Phase 2 expansion criteria documented in the JSON — KNApSAcK / TCMSP / MIBiG may surface less-studied species worth adding.

§3.2 Chokepoint targets

18 entries, drawn from canonical wiki sources and joined by UniProt accession. 17 canonical, 1 proposed (Phase 5 confirm/reject).

Canonical chokepoints carried over from existing wiki:

  • Urate axis: uricase substrate (luminal sink), URAT1, GLUT9, ABCG2, OAT1/OAT3, Xanthine Oxidase
  • NLRP3 axis: NLRP3, ASC, Caspase-1, IL-1β, TNFα
  • Complement (CP0): DAF/CD55 (engineering chassis target, not patient target), C5aR1
  • Vessel-wall: Lp-PLA2
  • Transcriptional / regulatory: HDAC6 (per comp-007), PPARγ (per abcg2-modulators.md), Nrf2/KEAP1

Proposed addition (Phase 5 decision): redox/disulfide-modulator chokepoint — candidate human targets PDI (P4HB), PDIA3, Thioredoxin (TXN), TXNIP (Q9H3M7), Glutaredoxin (GLRX). The TXNIP entry is bidirectional with the NLRP3 chokepoint: TXNIP is a direct NLRP3 activator under oxidative stress, so fungal compounds suppressing TXNIP would suppress NLRP3 priming.

Phase 5 verdict tiers (three-way decision, not binary — refined in Phase 1 peer review): - ADMIT: ≥20 fungal compounds across ≥3 mechanistic classes → formal chokepoint addition to modality-chokepoint-matrix.md as a new column. - PRELIMINARY: 10–19 compounds across ≥2 mechanistic classes → provisional column in the matrix with explicit "needs Phase 5b expansion" tag. - REJECT: <10 compounds OR dominated by one mechanistic class → fold surfaced compounds into the existing NLRP3 sub-chokepoint map as an additional priming axis (TXNIP/redox), without elevating to a standalone chokepoint.

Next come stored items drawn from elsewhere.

(* ===== verification/Discovery.v ===== *)
(** * Discovery

    [crates/bg-jobs/src/drive/discovery]: the allowance of a discovery
    ([budget.rs]), the paged scans of the due and lease indexes ([scan.rs]),
    the decoding of their entries and of the job records they name
    ([records.rs]) and the discovery of a drive ([runner.rs]); with the
    [Candidate] of [drive/candidate/runner.rs].  Observations of corrupt
    entries and of exhausted capacity are not modelled. *)

From S2P Require Import Prelude Errors Ids Clock Policy JobRecord Wire KeyCodec ValueCodec JobCodec Keyspace Store.
From S2P Require Import Prog System Transition Completion Fairness Budgets.

(** ** The allowance: [budget.rs] *)

Record DiscoveryBudget : Type := mkDiscoveryBudget { dg_remaining_items : Z; dg_remaining_bytes : Z }.

Definition DiscoveryBudget_new : DiscoveryBudget := mkDiscoveryBudget MAX_DISCOVERY_ITEMS MAX_DISCOVERY_BYTES.

Definition entry_bytes (entry : RangeEntry) : Z :=
  saturating_add USIZE_MAX (len (re_key entry)) (len (re_value entry)).

Definition reserve_entry (entry : RangeEntry) (b : DiscoveryBudget) : option DiscoveryBudget :=
  if (dg_remaining_items b =? 0) || (dg_remaining_bytes b <? entry_bytes entry) then None
  else Some (mkDiscoveryBudget (saturating_sub (dg_remaining_items b) 1)
               (saturating_sub (dg_remaining_bytes b) (entry_bytes entry))).

Definition range_limits (capabilities : StoreCapabilities) (requested_items : Z) (b : DiscoveryBudget)
    : option RangeLimits :=
  bounded_range_limits capabilities requested_items (dg_remaining_items b) (dg_remaining_bytes b).

(** The loop of [record_batch_len] at an index, with the bytes so far. *)
Fixpoint record_batch_from (index key_bytes response_bytes : Z) (keys : list StoreKey)
    (max_value_bytes max_keys max_key_bytes : Z) (b : DiscoveryBudget) : Z :=
  match keys with
  | [] => index
  | key :: keys =>
      let next_key_bytes := saturating_add USIZE_MAX key_bytes (len key) in
      if (max_keys <=? index) || (max_key_bytes <? next_key_bytes) then index
      else
        let record_bytes := saturating_add USIZE_MAX (len key) max_value_bytes in
        let next := saturating_add USIZE_MAX response_bytes record_bytes in
        if dg_remaining_bytes b <? next then index
        else record_batch_from (index + 1) next_key_bytes next keys max_value_bytes max_keys max_key_bytes b
  end.

(** [(index > 0).then_some(index)]. *)
Definition record_batch_len (keys : list StoreKey) (max_value_bytes max_keys max_key_bytes : Z)
    (b : DiscoveryBudget) : option nat :=
  let index := record_batch_from 0 0 0 keys max_value_bytes max_keys max_key_bytes b in
  if 0 <? index then Some (Z.to_nat index) else None.

Definition reserve_record_keys (keys : list StoreKey) (b : DiscoveryBudget) : DiscoveryBudget :=
  mkDiscoveryBudget (dg_remaining_items b) (saturating_sub (dg_remaining_bytes b) (sum_Z (len <$> keys))).

Definition reserve_record_value (bytes : Z) (b : DiscoveryBudget) : option DiscoveryBudget :=
  if dg_remaining_bytes b <? bytes then None
  else Some (mkDiscoveryBudget (dg_remaining_items b) (saturating_sub (dg_remaining_bytes b) bytes)).

Definition is_exhausted (b : DiscoveryBudget) : bool :=
  (dg_remaining_items b =? 0) || (dg_remaining_bytes b =? 0).

(** ** Scans: [scan.rs] *)

Record DiscoveryScan : Type := mkDiscoveryScan {
  sn_entries : list RangeEntry;
  sn_stop_reason : option DriveStopReason;
}.

Fixpoint append_entries (entries : list RangeEntry) (scan : DiscoveryScan) (b : DiscoveryBudget)
    : DiscoveryScan * DiscoveryBudget :=
  match entries with
  | [] => (scan, b)
  | entry :: entries =>
      match reserve_entry entry b with
      | None => (mkDiscoveryScan (sn_entries scan) (Some Capacity), b)
      | Some b => append_entries entries (mkDiscoveryScan (sn_entries scan ++ [entry]) (sn_stop_reason scan)) b
      end
  end.

(** The two allowances a scan draws on: store operations and discovery. *)
Definition budgets : Type := Z * DiscoveryBudget.

Section scan.
Context {E : Type} (system : JobSystem) (request : DriveRequest) (clock : DriveClock).

Definition index_prefix (tag : KeyTag) (queue : option QueueName) : result (JobSystemError E) StoreKey :=
  match tag with
  | KT_Due =>
      data (match queue with
            | None => due_prefix (sys_namespace system)
            | Some queue => due_queue_prefix (sys_namespace system) queue
            end)
  | KT_Lease =>
      data (match queue with
            | None => KeyCodec_encode (sys_namespace system) KT_Lease []
            | Some queue => lease_queue_prefix (sys_namespace system) queue
            end)
  | _ => Err JSE_PayloadCorrupt
  end.

Definition read_index_page (tag : KeyTag) (queue : option QueueName) (continuation : option StoreKey)
    (limits : RangeLimits) : job E RangePage :=
  prefix ← try_ (index_prefix tag queue);
  range ← try_ (RangeRequest_try_from
    (mkRangeRequest (Some prefix) (KeyCodec_prefix_end prefix) Forward (rl_item_limit limits)
       (rl_byte_limit limits) continuation));
  store_read_range range.

(** [prepare_next_page]: the limits of the next page, or why there is none. *)
Definition prepare_next_page (previous_continuation : option StoreKey) (continuation : StoreKey) (bs : budgets)
    : job E (DriveStopReason + RangeLimits * Z) :=
  if bool_decide (previous_continuation = Some continuation) then mret (inl Capacity)
  else
    now ← clock_now clock;
    mret (if claim_deadline_reached request now then inl Deadline
          else match range_limits (sys_capabilities system) (dq_max_claims request) bs.2 with
          | None => inl Capacity
          | Some page_limits =>
              match reserve 1 bs.1 with
              | None => inl Capacity
              | Some operations => inr (page_limits, operations)
              end
          end).

(** The loop of [collect_index_pages]; every further page costs an operation,
    so [fuel] is the number of operations that remain. *)
Fixpoint collect_pages (fuel : nat) (tag : KeyTag) (queue : option QueueName) (page : RangePage)
    (previous_continuation : option StoreKey) (scan : DiscoveryScan) (bs : budgets)
    : job E (DiscoveryScan * budgets) :=
  let '(scan, b) := append_entries (pg_entries page) scan bs.2 in
  let bs := (bs.1, b) in
  match sn_stop_reason scan, pg_continuation page with
  | Some _, _ | None, None => mret (scan, bs)
  | None, Some continuation =>
      next ← prepare_next_page previous_continuation continuation bs;
      match next, fuel with
      | inl reason, _ => mret (mkDiscoveryScan (sn_entries scan) (Some reason), bs)
      | inr _, O => mret (mkDiscoveryScan (sn_entries scan) (Some Capacity), bs)
      | inr (page_limits, operations), S fuel =>
          page ← read_index_page tag queue (Some continuation) page_limits;
          collect_pages fuel tag queue page (Some continuation) scan (operations, b)
      end
  end.

Definition collect_index_pages (tag : KeyTag) (queue : option QueueName) (first_page : RangePage) (bs : budgets)
    : job E (DiscoveryScan * budgets) :=
  collect_pages (Z.to_nat bs.1) tag queue first_page None (mkDiscoveryScan [] None) bs.

Definition scan_lane (tag : KeyTag) (queue : option QueueName) (bs : budgets)
    : job E (option DiscoveryScan * budgets) :=
  match range_limits (sys_capabilities system) (dq_max_claims request) bs.2 with
  | None => mret (None, bs)
  | Some page_limits =>
      match reserve 1 bs.1 with
      | None => mret (None, bs)
      | Some operations =>
          first_page ← read_index_page tag queue None page_limits;
          '(scan, bs) ← collect_index_pages tag queue first_page (operations, bs.2);
          mret (Some scan, bs)
      end
  end.

Record QueueDiscovery : Type := mkQueueDiscovery {
  qd_due_entries : list RangeEntry;
  qd_lease_entries : list RangeEntry;
  qd_stop_reason : option DriveStopReason;
  qd_stop_now : bool;
}.

Definition QueueDiscovery_stopped : QueueDiscovery := mkQueueDiscovery [] [] (Some Capacity) true.

(** [self.budget.is_exhausted()] after both lanes. *)
Definition finish_queue (due lease : DiscoveryScan) (b : DiscoveryBudget) : QueueDiscovery :=
  let stop_reason := match sn_stop_reason due with None => sn_stop_reason lease | reason => reason end in
  if is_exhausted b then mkQueueDiscovery (sn_entries due) (sn_entries lease) (Some Capacity) true
  else mkQueueDiscovery (sn_entries due) (sn_entries lease) stop_reason false.

Definition discover_queue (queue : option QueueName) (bs : budgets) : job E (QueueDiscovery * budgets) :=
  '(due_scan, bs) ← scan_lane KT_Due queue bs;
  match due_scan with
  | None => mret (QueueDiscovery_stopped, bs)
  | Some due_scan =>
      '(lease_scan, bs) ← scan_lane KT_Lease queue bs;
      match lease_scan with
      | None => mret (mkQueueDiscovery (sn_entries due_scan) [] (Some Capacity) true, bs)
      | Some lease_scan => mret (finish_queue due_scan lease_scan bs.2, bs)
      end
  end.

(** ** Routes: [records.rs] *)

Record LeaseDiscoveryEntry : Type := mkLeaseDiscoveryEntry {
  le_entry : RangeEntry;
  le_queue : QueueName;
  le_job_id : JobId;
}.

Record DueDiscoveryEntry : Type := mkDueDiscoveryEntry {
  de_entry : RangeEntry;
  de_queue : QueueName;
  de_job_id : JobId;
  de_when : Timestamp;
}.

Inductive DiscoveryRoute : Type :=
  | Route_Due (route : DueDiscoveryEntry)
  | Route_Lease (route : LeaseDiscoveryEntry).

Definition route_job_id (route : DiscoveryRoute) : JobId :=
  match route with Route_Due route => de_job_id route | Route_Lease route => le_job_id route end.

Definition queue_selected (queue : QueueName) : bool :=
  QueueSelection_is_all (dq_queues request)
  || existsb (λ item, bytes_eqb item queue) (QueueSelection_iter (dq_queues request)).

One canonical-wiki gap surfaced in Phase 1: OAT4 (SLC22A11, UniProt Q9NS40) is a known apical urate exchanger and benzbromarone target but is not currently in any wiki page. Added to chokepoint-targets.json for comp-014 scope and flagged for closure in a separate sweep — abcg2-modulators.md or gout-pathophysiology.md should incorporate OAT4 as part of the canonical urate-transporter inventory.

§3.3 Data sources

12 compound and bioactivity databases: - LOTUS, NPAtlas, KNApSAcK, NPASS, TCMSP, TCMID, TCM Database@Taiwan, HIT, BATMAN-TCM, COCONUT (compound coverage) - ChEMBL, PubChem BioAssay, SwissTargetPrediction, STITCH (bioactivity / target mapping) - MIBiG, antiSMASH-DB (genomic-encoded compound space — for hypothesis generation about uncharacterized chemistry)

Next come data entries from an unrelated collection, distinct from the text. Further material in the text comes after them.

Definition SchedulerSetup_finish (setup : SchedulerSetup) (now : Timestamp) : job E DriveReport :=
  finish_report request (su_report setup)
    (if 0 <? su_immediate_candidates setup then WH_Now
     else match su_future_wake setup with None => WH_None | Some t => WakeHint_from_timestamp t now end).

Definition SchedulerLoop_new (owner : FairDispatchOwner) (candidates : gmap JobId Candidate) (operation_budget : Z)
    (setup : SchedulerSetup) : SchedulerLoop E :=
  mkSchedulerLoop owner candidates (dom candidates) operation_budget (su_report setup)
    (CompletionBookkeeping_new (bool_decide (su_stop_reason setup = Some Deadline))) [] 0 ShutdownController_new.

(** A round starts, settles or ends something: every candidate is started and
    settled at most once, and a round that does neither is followed by one
    that does or ends the loop. *)
Definition loop_fuel (candidates : gmap JobId Candidate) : nat := 4 + 3 * size candidates.

(** [scheduler.run().await?; scheduler.finish().await]. *)
Definition conclude (ended : result (JobSystemError E) (option unit) * SchedulerLoop E) : job E (option DriveReport) :=
  match ended.1 with
  | Err e => fail e
  | Ok None => mret None
  | Ok (Some _) => report ← finish ended.2; mret (Some report)
  end.

Definition drive_scheduler (discovery : Discovery) (operation_budget : Z) : job E (option DriveReport) :=
  let setup := SchedulerSetup_new discovery in
  '(prepared, operation_budget) ← prepare_owner system request discovery operation_budget;
  match prepared with
  | None =>
      now ← wall_now clock;
      report ← SchedulerSetup_finish setup now;
      mret (Some report)
  | Some (owner, candidates) =>
      prog_bind (run_loop (loop_fuel candidates) None (SchedulerLoop_new owner candidates operation_budget setup)) conclude
  end.
End scheduler.

(** [drive]; [None] if the loop ran out of its fuel. *)
Definition drive {E} (system : JobSystem) (handlers : JobKind → Z → JobHandler) (request : DriveRequest)
    (wall_now : Timestamp) : job E (option DriveReport) :=
  clock ← DriveClock_new wall_now;
  '(discovery, operation_budget) ← discover system request clock wall_now (dq_max_store_operations request);
  drive_scheduler system handlers request clock discovery operation_budget.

6 multilingual literature corpora: PubMed, CNKI, Wanfang, J-STAGE, CiNii, KISS, RISS. Phase 5 ingestion follows Open Enzyme/CLAUDE.md §Translation protocol — two-model cross-check with inline annotations on disagreement.

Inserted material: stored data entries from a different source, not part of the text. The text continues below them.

(* ===== verification/Futures.v ===== *)
(** * Futures of one process

    A process that polls several futures interleaves their operations in any
    order.  Each future draws identifiers of its own; what one does is
    interference that the others rely on ([Logic]).  [futures] collects the
    weakest preconditions of a set of futures, [wp_beside] runs a program
    beside them and [wp_advance] advances one of them by an operation. *)

From S2P Require Import Prelude Errors Ids JobRecord Store Prog Logic.

Lemma delete_insert_list {A} (i : nat) (a : A) (l : list A) : delete i (<[i := a]> l) = delete i l.
Proof. revert i. induction l as [|b l IH]; intros [|i]; cbn; [done..|]. f_equal. apply IH. Qed.

Section futures.
Context `{!Discipline} {E A : Type}.
Context (Φ : A → world → Prop).
Implicit Types w : world.
Implicit Types own mine rest m : gset bytes.

(** The futures [fs] drew the identifiers [own], each its own. *)
Inductive futures w : gset bytes → list (prog E A) → Prop :=
  | futures_nil : futures w ∅ []
  | futures_cons m own f fs :
      wp m w f (λ a _ w', Φ a w') → m ## own → futures w own fs → futures w (m ∪ own) (f :: fs).

Lemma futures_extends own w w' fs : extends own w w' → futures w own fs → futures w' own fs.
Proof.
  intros He Hf. induction Hf as [|m own f fs Hw Hd Hf IH]; [constructor|]. constructor; [|done|].
  - eapply wp_extends; [|exact Hw]. eapply extends_weaken; [|exact He]. set_solver.
  - apply IH. eapply extends_weaken; [|exact He]. set_solver.
Qed.

Lemma futures_perm own w fs fs' : fs ≡ₚ fs' → futures w own fs → futures w own fs'.
Proof.
  intros Hp. revert own. induction Hp as [|f fs fs' _ IH|f g fs|fs1 fs2 fs3 _ IH1 _ IH2]; intros own Hf.
  - done.
  - inversion Hf as [|m o f' fs0 Hw Hd Hr]; subst. constructor; auto.
  - inversion Hf as [|m o g' fs0 Hw Hd Hr]; subst. inversion Hr as [|m' o' f' fs0 Hw' Hd' Hr']; subst.
    assert (m ∪ (m' ∪ o') = m' ∪ (m ∪ o')) as -> by (apply leibniz_equiv; set_solver).
    constructor; [done|set_solver|]. constructor; [done|set_solver|done].
  - auto.
Qed.

(** One future and the rest. *)
Lemma futures_pick own w fs i f :
  futures w own fs → fs !! i = Some f →
  ∃ m rest, own = m ∪ rest ∧ m ## rest ∧ wp m w f (λ a _ w', Φ a w') ∧ futures w rest (delete i fs).
Proof.
  intros Hf Hi. apply delete_Permutation in Hi as Hp. eapply futures_perm in Hf; [|exact Hp].
  inversion Hf as [|m o f' fs0 Hw Hd Hr]; subst. by exists m, o.
Qed.

Lemma futures_put w m rest fs i f :
  (i < length fs)%nat → wp m w f (λ a _ w', Φ a w') → m ## rest → futures w rest (delete i fs) →
  futures w (m ∪ rest) (<[i := f]> fs).
Proof.
  intros Hi Hw Hd Hf. eapply futures_perm; [|by constructor].
  assert (<[i := f]> fs !! i = Some f) as Hl by by rewrite list_lookup_insert_eq.
  apply delete_Permutation in Hl. rewrite Hl. f_equiv. by rewrite delete_insert_list.
Qed.

(** The process drew [mine]; its futures drew some of them. *)
Definition in_flight mine w (fs : list (prog E A)) : Prop :=
  mine ⊆ w_ids w ∧ ∃ own, own ⊆ mine ∧ futures w own fs.

Lemma in_flight_extends mine w w' fs : extends mine w w' → in_flight mine w fs → in_flight mine w' fs.
Proof.
  intros He (Hm & own & Ho & Hf). split; [etrans; [exact Hm|apply He]|]. exists own. split; [done|].
  eapply futures_extends; [|exact Hf]. by eapply extends_weaken.
Qed.

Lemma in_flight_nil mine w : mine ⊆ w_ids w → in_flight mine w [].
Proof. intros Hm. split; [done|]. exists ∅. split; [set_solver|constructor]. Qed.

(** A new future draws nothing before it is polled. *)
Lemma in_flight_push mine w f fs :
  wp ∅ w f (λ a _ w', Φ a w') → in_flight mine w fs → in_flight mine w (fs ++ [f]).
Proof.
  intros Hw (Hm & own & Ho & Hf). split; [done|]. exists (∅ ∪ own). split; [set_solver|].
  eapply futures_perm; [apply Permutation_cons_append|]. constructor; [done|set_solver|done].
Qed.

Lemma in_flight_perm mine w fs fs' : fs ≡ₚ fs' → in_flight mine w fs → in_flight mine w fs'.
Proof. intros Hp (Hm & own & Ho & Hf). split; [done|]. exists own. split; [done|]. by eapply futures_perm. Qed.

(** ** Operations *)

(** The operation of one future is an operation of its process. *)
Lemma op_effect_local {X} (o : op E X) mine m w x mine' w' :
  op_effect o mine w x mine' w' → m ⊆ mine → mine ⊆ w_ids w →
  ∃ m', op_effect o m w x m' w' ∧ m' ⊆ mine' ∧ mine ⊆ mine' ∧ mine' ⊆ w_ids w' ∧
    ∀ rest, rest ⊆ mine → m ## rest → m' ## rest.
Proof.
  intros Ho Hm Hids. destruct (op_grows _ _ _ _ _ _ Ho) as (_ & Hgrow & _).
  destruct o; cbn in *;
    try (destruct Ho as (-> & Ho); exists m; split; [exact (conj eq_refl Ho)|]; split; [done|]; split; [done|];
         split; [by etrans|done]).
  destruct Ho as [(-> & -> & ->)|(id & -> & Hf & Hid & -> & ->)].
  - exists m. split; [by left|]. done.
  - exists ({[id]} ∪ m). split; [right; by exists id|]. split; [set_solver|]. split; [set_solver|]. split; set_solver.
Qed.

Lemma step_ok_mono m mine w w' : m ⊆ mine → step_ok m w w' → step_ok mine w w'.
Proof. intros Hm [Hv Hp Hl]. split; [done| |]; set_solver. Qed.

(** A program beside the futures: it starts with identifiers of its own. *)
Lemma wp_beside {B : Type} (m rest : gset bytes) w (p : prog E B) (Ψ : B → gset bytes → world → Prop) fs :
  m ## rest → m ∪ rest ⊆ w_ids w → in_flight rest w fs → wp m w p Ψ →
  wp (m ∪ rest) w p (λ b mine' w', in_flight mine' w' fs ∧ ∃ m', Ψ b m' w').
Proof.
  revert m w. induction p as [b|X o k IH]; intros m w Hd Hids Hf Hp.
  - intros w' He. split; [|exists m; apply Hp; eapply extends_weaken; [|exact He]; set_solver].
    eapply in_flight_extends in Hf; [|eapply extends_weaken; [|exact He]; set_solver].
    destruct Hf as (Hm & own & Ho & Hf). split; [etrans; [exact Hids|apply He]|]. exists own. split; [set_solver|done].
  - intros w1 He x mine' w2 Ho. pose proof (ex_ids _ _ _ He) as Hi1.
    destruct (op_effect_local o (m ∪ rest) m w1 x mine' w2 Ho) as (m' & Ho' & Hm' & Hmine & Hids' & Hdis); [set_solver..|].
    destruct (Hp w1 (extends_weaken _ _ _ _ (union_subseteq_l _ _) He) x m' w2 Ho') as [Hs Hk].
    split; [by eapply step_ok_mono; [|exact Hs]; set_solver|].
    assert (extends rest w1 w2) as Hr by (eapply op_extends; [exact Ho'|exact Hs|set_solver]).
    assert (mine' = m' ∪ rest) as ->.
    { clear -Ho Ho' Hd. destruct o; cbn in *; try (destruct Ho as (-> & _); destruct Ho' as (-> & _); done).
      destruct Ho as [(? & -> & _)|(id & -> & _ & _ & -> & _)], Ho' as [(? & -> & _)|(id' & Hid & _ & _ & -> & _)]; try congruence.
      injection Hid as <-. apply leibniz_equiv. set_solver. }
    apply IH; [apply Hdis; [set_solver|done]|done| |done].
    eapply in_flight_extends; [exact Hr|]. eapply in_flight_extends; [|exact Hf].
    eapply extends_weaken; [|exact He]. set_solver.
Qed.

(** A future that is done, taken from the set. *)
Lemma in_flight_done mine w fs i a :
  valid w → in_flight mine w fs → fs !! i = Some (Ret a) → Φ a w ∧ in_flight mine w (delete i fs).
Proof.
  intros Hv (Hm & own & Ho & Hf) Hi. destruct (futures_pick _ _ _ _ _ Hf Hi) as (m & rest & -> & Hd & Hw & Hr).
  split; [apply Hw; by apply extends_refl|]. split; [done|]. exists rest. split; [set_solver|done].
Qed.

(** A future advanced by an operation. *)
Lemma in_flight_advance mine w fs i (X : Type) (o : op E X) k x mine' w' :
  valid w → in_flight mine w fs → fs !! i = Some (Vis o k) → op_effect o mine w x mine' w' →
  step_ok mine w w' ∧ in_flight mine' w' (<[i := k x]> fs).
Proof.
  intros Hv (Hm & own & Hown & Hf) Hi Ho. destruct (futures_pick _ _ _ _ _ Hf Hi) as (m & rest & -> & Hd & Hw & Hr).
  destruct (op_effect_local o mine m w x mine' w' Ho) as (m' & Ho' & Hm' & Hmine & Hids' & Hdis); [set_solver..|].
  destruct (Hw w (extends_refl _ _ Hv) x m' w' Ho') as [Hs Hk].
  split; [by eapply step_ok_mono; [|exact Hs]; set_solver|]. split; [done|]. exists (m' ∪ rest). split; [set_solver|].
  apply futures_put; [by eapply lookup_lt_Some|done|apply Hdis; [set_solver|done]|].
  eapply futures_extends; [|exact Hr]. eapply op_extends; [exact Ho'|exact Hs|set_solver].
Qed.
End futures.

Per-language model pairing for Phase 5 (specified now to avoid Phase-5-time drift): - Chinese-language sources (CNKI, Wanfang): Model A = Claude (Anthropic) or Gemini (Google); Model B = DeepSeek or Qwen (Chinese-vendor — native-language depth catches idiomatic and classical-TCM-terminology nuance Western-trained models miss). - Japanese-language sources (J-STAGE, CiNii): Model A = Claude; Model B = Gemini OR another competent Japanese-fluent model. No Japanese-vendor model is currently a clear best-in-class option — two competent Western-trained models is acceptable per CLAUDE.md. - Korean-language sources (KISS, RISS): Model A = Claude; Model B = GPT-5 OR Gemini. No Korean-vendor model is currently in the standard frontier-model set — two competent Western-trained models is acceptable per CLAUDE.md. If a Korean-fluent vendor model becomes available before Phase 5 lands, prefer it for Model B.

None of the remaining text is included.